How Alpha Go works is by using deep reinforced learning. (If I’m wrong in the following explanation of neural network and machine learning then please let me know. All my knowledge of neural network is from Wikipedia, Waitbutwhy and 2 university lectures on introduction to neural network) Essentially it sets up multiple nodes that have which either links to a raw input, another node, or the system output. Each node filter the signal it receives and sends it off with some modifications. Through trial and error, it modifies the filter criteria of the value received as well as its modification to the value before passing it on. And it’s very like how our biological neuron functions.

The human race actually functions similar to a neural network as well. You have celebrities and politicians who have a heavy influence on the direction of society. You have people who don’t have as much of an influence individually but indirectly impact the society as a whole (most people are like this). And you have isolated native tribes who probably isn’t even aware that Earth is round and we have airplanes and probably do not influence the mass society at all. And we pass information to each other through oral and written methods like media, advertisement, blogs and reddit posts. We are actually a pretty terrible neural network in that the information we try to pass on is usually really slow, often lost in translation and most of the time gets lost.

One way of improving the efficiency of humanities’ neural network is to improve the method of passing down information. Thus one of the heavy influencers of our society, Elon Musk, recently decides to start a company called Neuralink to speed up and improve our communication. (Once again, everything I know about it is from this waitbutwhy article). If we can achieve better information flow, society as a whole will be capable of learning faster and hopefully make better decisions for the entirety of human race.

Now let’s go back to why Alpha Go is important. Alpha Go, and more broadly artificial intelligence, can solve the awful efficiency of our human neural network using a different approach. We can use machines to learn lessons and take them directly, by passing the low-effectiveness of the human neural network. We, humans, are actually terrible learners as well. It takes us many tries to break our habits and years of practice to become good at something. Grandmasters at Go or Chess still takes years of practice to get to where they are. Expertise is no more than a multiplication of efficiency and practice. Artificial intelligence however, have a much higher efficiency and can practice millions of times in the span of days! This means AI are much more capable of learning than humans. Any job that require expertise can be replaced by AI in the future. Based on the progress of Alpha Go, I forecast we’ll be able to achieve artificial general intelligence (AGI), AI that’s capable of learning non-specific tasks, within the next 10 years. By 2027, we might have android that is indistinguishable from humans. They’ll seem like a super smart person to the rest of us.
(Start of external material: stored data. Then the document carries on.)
Definition build_info (o : opsState) : list Z :=
  str "diagd_build_info{version=" ++ Quote isPrint (op_version o) ++ str ",instance=" ++ Quote isPrint (op_instance o) ++ str "}".

Definition http_metrics (st : HTTPStats) : list (list Z) :=
  counter "diagd_http_downloads_total" "TR-143 download tests served." (st_Downloads st) ++
  counter "diagd_http_uploads_total" "TR-143 upload tests served." (st_Uploads st) ++
  counter "diagd_http_rejects_total" "TR-143 HTTP tests rejected by admission control." (st_Rejects st) ++
  counter "diagd_http_bytes_sent_total" "Test payload bytes sent to clients." (st_BytesSent st) ++
  counter "diagd_http_bytes_received_total" "Test payload bytes received from clients." (st_BytesReceived st) ++
  gauge "diagd_http_active_transfers" "TR-143 HTTP transfers in progress." (st_ActiveTransfers st).

Definition echo_metrics (st : EchoStats) : list (list Z) :=
  counter "diagd_echo_packets_received_total" "UDP echo requests received." (PacketsReceived st) ++
  counter "diagd_echo_responses_total" "UDP Echo Plus responses sent." (Responses st) ++
  counter "diagd_echo_failures_total" "Echo requests dropped by overload (TestRespReplyFailureCount)." (Failures st).

Definition tr471_metrics (st : Stats) : list (list Z) :=
  gauge "diagd_tr471_active_sessions" "TR-471 test sessions in progress." (ActiveSessions st) ++
  [help_line "diagd_tr471_allocated_mbps" "Bandwidth allocated to admitted tests.";
   type_line "diagd_tr471_allocated_mbps" "gauge";
   value_line (directed "diagd_tr471_allocated_mbps" "upstream") (UpstreamMbpsAllocated st);
   value_line (directed "diagd_tr471_allocated_mbps" "downstream") (DownstreamMbpsAllocated st);
   help_line "diagd_tr471_tests_total" "Completed TR-471 tests.";
   type_line "diagd_tr471_tests_total" "counter";
   value_line (directed "diagd_tr471_tests_total" "upstream") (TestsUpstream st);
   value_line (directed "diagd_tr471_tests_total" "downstream") (TestsDownstream st)] ++
  counter "diagd_tr471_setup_accepts_total" "TR-471 setup requests accepted." (SetupAccepts st) ++
  counter "diagd_tr471_setup_rejects_total" "TR-471 setup requests rejected." (SetupRejects st).
Lemma live_attribution_witness :
  exists o' body ts, liveTransfers (mkOps [] [] zeroTime (Some handler_ref) None None) live_ref (fun _ => (at_s 18, at_s 18)) = Ret (o', body) /\
    read_live body = Some ts /\
    In (mkLiveTransfer (str "http_download") (str "run 7&b") (str "192.0.2.1:5000") 1500 2000 true) ts /\
    Forall (fun t => lt_Ref t = str "run 7&b") ts.
Proof.
  apply (live_attribution (NewHTTPHandler http_cfg_example) get_ref tx_ref handler_ref
    (ServeHTTP (NewHTTPHandler http_cfg_example) get_ref tx_ref).2
    (mkTestRecord true (str "http_download") (str "192.0.2.1:5000") (str "run 7&b") 1500 2000)
    (str "run 7&b") [] (mkOps [] [] zeroTime (Some handler_ref) None None) handler_ref live_ref (fun _ => (at_s 18, at_s 18))).
  - split; [split; [discriminate|reflexivity]|]. intros id e H. discriminate H.
  - reflexivity.
  - repeat constructor; discriminate.
  - discriminate.
  - reflexivity.
  - reflexivity.
  - reflexivity.
  - constructor.
  - reflexivity.
  - reflexivity.
  - intros id e H. vm_compute in H. destruct id as [|[]|]; try discriminate H. injection H as <-.
    repeat split; try discriminate; repeat constructor; discriminate.
  - reflexivity.
  - discriminate.
Defined.

Lemma healthz_reads_witness :
  exists j, Unmarshal (healthz ops_example zeroTime) = Some j /\ json_get "instance" j = Some (JString (str "cpe lab")).
Proof.
  destruct (healthz_reads ops_example zeroTime) as (j & Hj & _ & Hi & _); [repeat constructor; discriminate..|].
  exists j. split; [exact Hj|exact Hi].
Defined.
Lemma cidr_chars_ok s : Forall (fun x => cidr_char x = true) s -> ascii s /\ 44 ∉ s.
Proof.
  intros H. split.
  - refine (Forall_impl _ _ H). intros c Hc. unfold cidr_char, is_digit in Hc. b2p. lia.
  - intros Hin%list_elem_of_In. by apply (proj1 (Forall_forall _ _) H) in Hin.
Qed.

Lemma parse_cidr c : cidr_ok c -> ParsePrefix (TrimSpace (cidr_padded c)) = Some (mkPrefix (Addr4 (cd_net c)) (cd_bits c)).
Proof.
  intros Hc. pose proof Hc as (Hn & Hb & Hl & Hr). destruct (pad_space _ Hl) as (L1 & L2 & _). destruct (pad_space _ Hr) as (R1 & R2 & _).
  destruct (cidr_chars_ok _ (cidr_text_chars c Hc)) as [A _]. unfold cidr_padded.
  rewrite (TrimSpace_pad _ _ _ L1 A R1 L2 R2 (cidr_text_ends c Hc)). unfold cidr_text. exact (ParsePrefix_dotted _ _ Hn Hb).
Qed.

Lemma split_comma_item s rest : forall cur, 44 ∉ s -> split_comma (s ++ 44 :: rest) cur = (rev cur ++ s) :: split_comma rest [].
Proof.
  induction s as [|c s IH]; intros cur Hs; cbn [app split_comma]; [by rewrite Z.eqb_refl, app_nil_r|].
  apply not_elem_of_cons in Hs as [Hc Hs]. rewrite (proj2 (Z.eqb_neq c 44)) by congruence. rewrite IH by done.
  cbn [rev]. by rewrite <- app_assoc.
Qed.

Lemma split_comma_last s : forall cur, 44 ∉ s -> split_comma s cur = [rev cur ++ s].
Proof.
  induction s as [|c s IH]; intros cur Hs; cbn [split_comma]; [by rewrite app_nil_r|].
  apply not_elem_of_cons in Hs as [Hc Hs]. rewrite (proj2 (Z.eqb_neq c 44)) by congruence. rewrite IH by done.
  cbn [rev]. by rewrite <- app_assoc.
Qed.
Lemma elem_velocity_end i :
  (length vb <= i)%nat -> item (dense (map lit vb)) i = JUndefined.
Proof.
  intros H. rewrite item_dense. unfold elem. rewrite list_lookup_fmap.
  by rewrite (lookup_ge_None_2 vb i).
Qed.

Lemma name_of_elem i n :
  ns !! i = Some n -> name_of (elem (map Button ns) i) = mret (JStr n).
Proof.
  intros Hn.
  rewrite Forall_forall in Hns. destruct (Hns n) as [Ha Hname].
  { eapply list_elem_of_lookup_2. exact Hn. }
  unfold elem. rewrite list_lookup_fmap, Hn.
  cbn [fmap option_fmap option_map default from_option id].
  by rewrite (name_of_object _ Ha), Hname.
Qed.

Lemma elem_color i c : cs !! i = Some c -> item (dense cs) i = c /\ truthy c = true.
Proof.
  intros H. rewrite item_dense. unfold elem. rewrite H. split; [done|].
  rewrite Forall_forall in Hcs. apply Hcs. by eapply list_elem_of_lookup_2.
Qed.

Lemma elem_color_end i : (length cs <= i)%nat -> item (dense cs) i = JUndefined.
Proof. intros H. rewrite item_dense. unfold elem. by rewrite (lookup_ge_None_2 cs i). Qed.

Lemma batch_loop_run fuel :
  forall i s sent bufs leds,
    (0 < fuel)%nat -> (length cs + 2 <= i + 2 * fuel)%nat ->
    output s = Some sent -> ledBuffers s = Some bufs ->
    updatingBuffer s = u -> bufs !! ku = Some leds ->
    batch_loop fuel (dense cs) (dense (map lit vb)) (map Button ns) i s
    = Ok tt (with_ledBuffers
               (Some (<[ku := written (drop i ns) (drop i cs) leds]> bufs))
               (with_output (Some (sent ++ paired (drop i vb))) s)).
Proof.
  induction fuel as [|fuel IH]; intros i s sent bufs leds Hf Hfuel Ho Hb Hus Hk; [lia|].
  cbn [batch_loop]. rewrite length_dense, length_map.
  destruct (Nat.ltb_spec i (length vb)) as [Hi|Hi].
  2: { rewrite (drop_ge cs), (drop_ge vb) by lia.
       unfold written. rewrite zip_with_nil_r. cbn [foldl paired].
       rewrite insert_id, app_nil_r by done.
       rewrite <- Ho, with_output_id, <- Hb. by rewrite with_ledBuffers_id. }
  destruct (lookup_lt_is_Some_2 cs i) as [c Hc]; [lia|].
  destruct (lookup_lt_is_Some_2 vb i) as [v Hv]; [lia|].
  destruct (lookup_lt_is_Some_2 ns i) as [n Hn]; [lia|].
  assert (Hvr : 0 <= v < 256).
  { rewrite Forall_forall in Hvb. apply Hvb. eapply list_elem_of_lookup_2. exact Hv. }
  rewrite (elem_velocity i v Hv).
  destruct (elem_color i c Hc) as [Ec Tc].
  replace (i + 1)%nat with (S i) by lia. replace (i + 2)%nat with (S (S i)) by lia.
  rewrite (name_of_elem i n Hn), Ec.
  rewrite (drop_S ns n i Hn), (drop_S cs c i Hc), (drop_S vb v i Hv).
  destruct (Nat.lt_ge_cases (S i) (length vb)) as [Hj|Hj].
  - destruct (lookup_lt_is_Some_2 cs (S i)) as [c' Hc']; [lia|].
    destruct (lookup_lt_is_Some_2 vb (S i)) as [v' Hv']; [lia|].
    destruct (lookup_lt_is_Some_2 ns (S i)) as [n' Hn']; [lia|].
    assert (Hvr' : 0 <= v' < 256).
    { rewrite Forall_forall in Hvb. apply Hvb. eapply list_elem_of_lookup_2. exact Hv'. }
    destruct (elem_color (S i) c' Hc') as [Ec' Tc'].
    rewrite (elem_velocity (S i) v' Hv'), (name_of_elem (S i) n' Hn'), Ec', Tc'.
    rewrite (drop_S ns n' (S i) Hn'), (drop_S cs c' (S i) Hc'), (drop_S vb v' (S i) Hv').
    erewrite bind_Ok; [|eapply midiSend_Ok; [exact Ho|apply to_uint8_array_lit; lia]].
    erewrite bind_Ok; [|reflexivity].
    erewrite bind_Ok; [|reflexivity].
    fields. rewrite Hus.
    erewrite bind_Ok; [|eapply set_led_Ok; [exact Hb|exact Hu|reflexivity|exact Hk]].
    erewrite bind_Ok; last first.
    { erewrite bind_Ok; [|reflexivity].
      erewrite bind_Ok; [|reflexivity].
      fields. rewrite ?Hus.
      eapply set_led_Ok; [reflexivity|exact Hu|reflexivity|].
      by rewrite lookup_insert_eq. }
    rewrite (IH (S (S i)) _ (sent ++ [[146; v; v']])
               (<[ku := <[n' := c']> (<[n := c]> leds)]> (<[ku := <[n := c]> leds]> bufs))
               (<[n' := c']> (<[n := c]> leds)));
      [|lia|lia|reflexivity|reflexivity|reflexivity|by rewrite lookup_insert_eq].
    fields. do 2 f_equal.
    + by rewrite !insert_insert_eq.
    + by rewrite <- app_assoc.
  - rewrite (elem_velocity_end (S i)), (elem_color_end (S i)) by lia.
    cbn [truthy].
    rewrite (drop_ge cs (S i)), (drop_ge vb (S i)) by lia.
    erewrite bind_Ok; [|eapply midiSend_Ok; [exact Ho|]].
    2: { unfold to_uint8_array. rewrite !to_uint8_lit by lia. reflexivity. }
    erewrite bind_Ok; [|reflexivity].
    erewrite bind_Ok; [|reflexivity].
    fields. rewrite Hus.
    erewrite bind_Ok; [|eapply set_led_Ok; [exact Hb|exact Hu|reflexivity|exact Hk]].
    erewrite bind_Ok; [|reflexivity].
    destruct fuel as [|fuel']; [lia|].
    cbn [batch_loop]. rewrite length_dense, length_map.
    destruct (Nat.ltb_spec (S (S i)) (length vb)) as [Hi'|Hi']; [lia|].
    unfold written. cbn [zip_with]. rewrite zip_with_nil_r. cbn [foldl paired fst snd].
    fields. reflexivity.
Qed.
So one of the more common concerns for achieving AGI is whether this will cause a robot uprising and slave the human race under a robot overlord like Skynet. My view is that it is very unlikely unless someone tell it to do so. And the reason is that while machine learning algorithms like deep reinforced learning can learn better than humans do, it isn’t capable of handling tasks without a way to judge right and wrong, such as philosophy or morality. A society of artificial general intelligence wouldn’t attempt to fly to the moon even if they could, because there is no point of doing so. This is a human thing to do; we set illogical goals because we feel like it. So if we don’t tell it to take over the world, it won’t have a reason to. If the AI have a morality fail safe like the the three laws of robotics, it wouldn’t take over the world.

However, there’s another danger that I’m more worried about when it comes to AGI (beside the danger of it falling into the wrong hands), is that artificial intelligence lacks wisdom. The definition of wisdom used here is learning over a period of long time. We humans grow more wise, both as an individual and as an race, over time. It took us decades to even centuries to realize the effect of global warming, or the health effects of DDT, because they lack short term effects. The good news is, by the time we noticed, it was still a fixable problem. However that’s not quite true with AIs, they move so fast that by the time it realizes that something is wrong, it might already be too late. By the time the AIs notice the heat death of the universe is speeding up, they might have already sucked away hundreds of thousands galaxies worth of energy.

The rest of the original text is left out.